AZ 242, a novel PPARα/-γ agonist with beneficial effects on insulin resistance and carbohydrate and lipid metabolism in ob/ob mice and obese Zucker rats

Abnormalities in fatty acid (FA) metabolism underlie the development of insulin resistance and alterations in glucose metabolism, features characteristic of the metabolic syndrome and type 2 diabetes that can result in an increased risk of cardiovascular disease. We present pharmacodynamic effects of AZ 242, a novel peroxisome proliferator activated receptor (PPAR)alpha/gamma agonist. AZ 242 dose-dependently reduced the hypertriglyceridemia, hyperinsulinemia, and hyperglycemia of ob/ob diabetic mice.
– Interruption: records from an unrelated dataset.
Fixpoint insertByIndex (n : N) (k : string) (sorted : list (N * string))
  : list (N * string) :=
  match sorted with
  | [] => [(n, k)]
  | (m, k') :: r =>
      if (n <=? m)%N then (n, k) :: sorted else (m, k') :: insertByIndex n k r
  end.

(** The array indices among [ks], in ascending order. *)
Definition sortedIndices (ks : list string) : list (N * string) :=
  fold_right
    (fun k acc =>
       match arrayIndex k with
       | Some n => insertByIndex n k acc
       | None => acc
       end)
    [] ks.

(** The order in which [Object.keys] lists the own keys [ks] of an ordinary
    object, [ks] being in order of creation: the array indices first, in
    ascending order, then the other keys as created. *)
Definition ownPropertyKeys (ks : list string) : list string :=
  (map snd (sortedIndices ks) ++ filter (fun k => negb (isArrayIndex k)) ks)%list.

End Js.

(* ================================================================== *)
(** ** JavaScript objects as insertion-ordered dictionaries *)

Module Obj.

Definition t (V : Type) : Type := list (string * V).

(** [o[k]], [None] for [undefined]. *)
Fixpoint get {V : Type} (k : string) (o : t V) : option V :=
  match o with
  | [] => None
  | (k', v) :: r => if String.eqb k' k then Some v else get k r
  end.

(** [o[k] = v]: an existing key keeps its place, a new key goes last. *)
Fixpoint set {V : Type} (k : string) (v : V) (o : t V) : t V :=
  match o with
  | [] => [(k, v)]
  | (k', v') :: r =>
      if String.eqb k' k then (k', v) :: r else (k', v') :: set k v r
  end.

(** [Object.keys(o)] for keys none of which is an array index: every key
    once, in insertion order.  ([Plain.keys] orders arbitrary keys.) *)
Fixpoint keys {V : Type} (o : t V) : list string :=
  match o with
  | [] => []
  | (k, _) :: r => k :: filter (fun k' => negb (String.eqb k' k)) (keys r)
  end.

Definition has {V : Type} (k : string) (o : t V) : bool :=
  match get k o with Some _ => true | None => false end.

End Obj.

(* ================================================================== *)
(** ** Objects created by the literal [{}] *)

(** The own properties are an [Obj.t]; [Object.prototype] stands behind
    them. *)
Module Plain.

(** What [o[k]] finds. *)
Inductive property (V : Type) : Type :=
| Own (v : V)
| Inherited
| Undefined.

Arguments Own {V} v.
Arguments Inherited {V}.
Arguments Undefined {V}.

(** [o[k]]: an own property, else the member [Object.prototype] has under
    that name, else [undefined]. *)
Definition get {V : Type} (k : string) (o : Obj.t V) : property V :=
  match Obj.get k o with
  | Some v => Own v
  | None => if Js.inObjectPrototype k then Inherited else Undefined
  end.

(** [o[k] = v].  Under [__proto__] the assignment runs the setter of
    [Object.prototype], which ignores a primitive and takes an object as the
    new prototype; the only object this file assigns there is
    [Object.prototype] itself (what [shouldMapType] returns for a type of
    that name, [shouldMapType_proto]), so that no own property is created
    and the prototype stays.  Under any other key the own property is
    written. *)
Definition set {V : Type} (k : string) (v : V) (o : Obj.t V) : Obj.t V :=
  if String.eqb k "__proto__" then o else Obj.set k v o.

(** [Object.keys(o)]. *)
Definition keys {V : Type} (o : Obj.t V) : list string :=
  Js.ownPropertyKeys (Obj.keys o).

End Plain.

(* ================================================================== *)
(** ** The schema *)

(** A field's type as graphql-js holds it: list and non-null modifiers around
    one named type.  graphql-js never nests a non-null directly in a
    non-null ([nullableAround] below). *)
Inductive GraphQLOutputType : Type :=
| GraphQLNamed (typeName : string)
| GraphQLList (ofType : GraphQLOutputType)
| GraphQLNonNull (ofType : GraphQLOutputType).

Record GraphQLField : Type := {
  fieldName : string;
  fieldType : GraphQLOutputType
}.

(** What the visitor reads of a named type: its kind, the fields of an object
    or interface type (in [Object.keys] order), the members of a union. *)
Inductive TypeKind : Type :=
| ObjectKind (fields : list GraphQLField)
| InterfaceKind (fields : list GraphQLField)
| UnionKind (types : list string)
| EnumKind
| ScalarKind
| InputObjectKind.

Record GraphQLNamedType : Type := {
  name : string;
  kind : TypeKind
}.

Definition isNonNullType (t : GraphQLOutputType) : bool :=
  match t with GraphQLNonNull _ => true | _ => false end.

Definition isListType (t : GraphQLOutputType) : bool :=
  match t with GraphQLList _ => true | _ => false end.

Definition isObjectType (t : GraphQLNamedType) : bool :=
  match kind t with ObjectKind _ => true | _ => false end.

Definition isInterfaceType (t : GraphQLNamedType) : bool :=
  match kind t with InterfaceKind _ => true | _ => false end.

Definition isUnionType (t : GraphQLNamedType) : bool :=
  match kind t with UnionKind _ => true | _ => false end.

Definition isEnumType (t : GraphQLNamedType) : bool :=
  match kind t with EnumKind => true | _ => false end.

(** [type.getFields()] of an object or interface type. *)
Definition getFields (t : GraphQLNamedType) : list GraphQLField :=
  match kind t with
  | ObjectKind fields | InterfaceKind fields => fields
  | _ => []
  end.
Lemma hash_rows_loop (hash : list byte -> nat -> Z) (rows : list (list byte)) :
  forall suf pre out,
    rows = pre ++ suf -> length out = length rows ->
    for_loop (length suf) (length pre)
      (fun i '(current_offset, out) =>
         let h := hash (drop current_offset (chars_of rows))
                       (nth i (offsets_from 0 rows) 0 - current_offset - 1)%nat in
         Ok (nth i (offsets_from 0 rows) 0%nat, <[i := h]> out))
      (prev_offset (offsets_from 0 rows) (length pre), out)
    = Ok (prev_offset (offsets_from 0 rows) (length rows),
          take (length pre) out
          ++ map (fun i => hash (drop (prev_offset (offsets_from 0 rows) i) (chars_of rows))
                             (length (nth i rows [])))
               (seq (length pre) (length suf))).
Proof.
  induction suf as [|row suf IH]; intros pre out Hrows Hout.
  - cbn [length for_loop seq map]. rewrite app_nil_r in *. subst pre.
    rewrite firstn_all2 by lia. reflexivity.
  - cbn [length for_loop]. cbv zeta. rewrite bind_Ok.
    assert (Hpre : (length pre < length rows)%nat)
      by (rewrite Hrows, length_app; cbn; lia).
    assert (Hsize : (nth (length pre) (offsets_from 0 rows) 0
                     - prev_offset (offsets_from 0 rows) (length pre) - 1)%nat
                    = length (nth (length pre) rows [])).
    { rewrite prev_offset_string, offsets_from_nth by exact Hpre. lia. }
    rewrite Hsize.
    change (nth (length pre) (offsets_from 0 rows) 0%nat)
      with (prev_offset (offsets_from 0 rows) (S (length pre))).
    replace (S (length pre)) with (length (pre ++ [row]))
      by (rewrite length_app; cbn; lia).
    rewrite IH;
      [|rewrite Hrows, <- app_assoc; reflexivity|rewrite length_insert; exact Hout].
    f_equal. f_equal.
    rewrite length_app. cbn [length seq map].
    replace (length pre + 1)%nat with (S (length pre)) by lia.
    rewrite (take_S_r (<[length pre := _]> out) (length pre)
               (hash (drop (prev_offset (offsets_from 0 rows) (length pre))
                        (chars_of rows))
                  (length (nth (length pre) rows []))))
      by (apply list_lookup_insert_eq; lia).
    rewrite take_insert_ge by lia. rewrite <- app_assoc. reflexivity.
Qed.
Euglycentic hyperinsulinemic clamp studies showed that treatment with AZ 242 (1 mumol/kg/d) restored insulin sensitivity of obese Zucker rats and decreased insulin secretion. In vitro, in reporter gene assays, A-Z 242 activated human PPARalpha and PPARgamma with EC50 in the mumolar range. It also induced differentiation in 3T3-L1 cells, an established PPARgamma effect, and caused up-regulation of liver fatty acid binding protein in HepG-2 cells, a PPARalpha-mediated effect. PPARalpha-mediated effects of AZ 242 in vivo were documented by induction of hepatic cytochrome P 450-4A in mice-EM The results indicate that the dual PPARalpha/gamma agonism of AZ 242 reduces insulin resistance and has beneficial effects on FA and glucose metabolism. This effect profile could provide a suitable therapeutic approach to the treatment of type 2 diabetes, metabolic syndrome, and associated vascular risk factors.